Wednesday, February 27, 2008

Dadabhai Naoroji (September 4, 1825 — June 30, 1917)

LONDON 1867: a dignified bearded man reads his paper England's Debt to India to a receptive audience. He has come all the way from India to make the English aware of the oppressive policies of the British government in India. He tells them that Britain is exploiting India, that 'out of the revenues raised in India, nearly one-forth goes clean out of the country and is added to the resources of England'. He goes on to add that because of such inhumane policies, India is 'being continuously bled'.

Dadabhai NaorojiThat was Dadabhai Naoroji, the grand old man of India, and generally accepted as the father of Indian nationalism. What can you say about the man to whom Gandhi once said: 'Please chide me if I go wrong, please put me right; I am like your son in every respect'.

Naoroji devoted his long life to the welfare of his people, in words as well as in deed. He organised the Student's Literary and Scientific Society. He was one of the earliest advocates of women's education. He also took an active part in establishing the Bombay Association, the Framji Institute, the Irani Fund, the Parsi Gymnasium, the Widow Marriage Association, and the Victoria and Albert Museum. In 1851, he started Rast Goftar a Gujarati Weekly. Along with A.O. Hume, Pherozeshah Mehta, and W.C. Bannerjee, he founded the Indian National Congress in 1885.

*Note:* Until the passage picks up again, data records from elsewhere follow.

Lemma jobs_with m s : jobs { s with jobs := m } = m.
Proof. done. Qed.
Lemma update_jobs_inv where_ set s h s' : update_jobs where_ set s = Ok (h, s') ->
  s' = { s with jobs := h ∪ jobs s } /\ h = hit where_ set (jobs s)
  /\ (forall id j, jobs s !! id = Some j -> where_ id j = true -> job_update_allowed s id j (set j) = true).
Proof.
  unfold update_jobs. case_bool_decide as H; [|done]. intros [= <- <-]. split_and!; [done..|]. intros id j Hj. by apply (H id j).
Qed.
Lemma hit_lookup {A} (where_ : string -> A -> bool) set (m : gmap string A) id :
  (hit where_ set m ∪ m) !! id = (fun x => if where_ id x then set x else x) <$> m !! id.
Proof.
  unfold hit. rewrite lookup_union, map_lookup_imap. destruct (m !! id) as [x|]; [|done]. cbn. by destruct (where_ id x).
Qed.
Lemma hit_some {A} (where_ : string -> A -> bool) set (m : gmap string A) id y : hit where_ set m !! id = Some y ->
  exists x, m !! id = Some x /\ where_ id x = true /\ y = set x /\ (hit where_ set m ∪ m) !! id = Some y.
Proof.
  intros H. assert (Hu : (hit where_ set m ∪ m) !! id = Some y) by by apply lookup_union_Some_l. unfold hit in H. rewrite map_lookup_imap in H.
  destruct (m !! id) as [x|]; [|done]. cbn in H. destruct (where_ id x) eqn:E; [|done]. injection H as <-. by exists x.
Qed.
(** What may become of the row of a job *)
Definition kept_job (s : push_tables) (id : string) (j j' : PushJob) : Prop := j' = j \/ job_update_allowed s id j j' = true.
Lemma updated_job where_ set s h s' id j : update_jobs where_ set s = Ok (h, s') -> jobs s !! id = Some j ->
  exists j', jobs s' !! id = Some j' /\ kept_job s id j j'.
Proof.
  intros (-> & -> & H)%update_jobs_inv Hj. eexists. rewrite jobs_with, hit_lookup, Hj. split; [done|]. destruct (where_ id j) eqn:Ew; [right; by apply H|by left].
Qed.
Lemma updated_from where_ set s h s' id j' : update_jobs where_ set s = Ok (h, s') -> jobs s' !! id = Some j' ->
  exists j, jobs s !! id = Some j /\ kept_job s id j j'.
Proof.
  intros (-> & -> & H)%update_jobs_inv. rewrite jobs_with, hit_lookup. destruct (jobs s !! id) as [j|] eqn:Hj; cbn; [|done]. intros [= <-].
  exists j. split; [done|]. destruct (where_ id j) eqn:Ew; [right; by apply H|by left].
Qed.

A very upright gentleman of regualar habits, Naoroji was born on September 4, 1825, in Bombay. As he grew up he went to Elphinstone Institution, and was later appointed Assistant Professor of Mathematics of Natural Philosophy there. He resigned in 1856 and went to England to manage the business of Cama & Co.

In Britain he stared the London Indian Society to bring Indians and Englishmen closer. On his second visit to England he gave evidence before the Parliamentary Committee on Indian finance. He tried to bring home the point that India was being impoverished because of very high and unfair taxation. In Poverty of India he elaborated it further: 'Owing to this one unnatural policy of the British rule of ignoring India's interest and making it the drudge for the benefit of England, the whole rule moves in a wrong, unnatural suicidal groove.'

He again went toEngland in 1886 to take part in the General Elections. Contesting as a Liberal candidate from Holborn, but he lost. However he was successful in 1892. His first effort as member of Parliament was to present India's case to the British. He was instrumental in getting a resolution passed for holding simultaneous examinations in Indian and England for the Indian Civil Service.

Back in India, he presided over the Calcutta Congress in December 1906. 'I do not know what good fortune may be in store for me during the short period that may be left to me, he said in his address, 'and if I can leave a word of affection and devotion for my country and countrymen, I say, be united, persevere, and achieve self-government so that the millions now perishing in poverty, famine and plague, and the sores of millions that are starving on scanty subsistence may be saved, and India may once more occupy her proud position of your among the greatest and most civilised nations of the world'.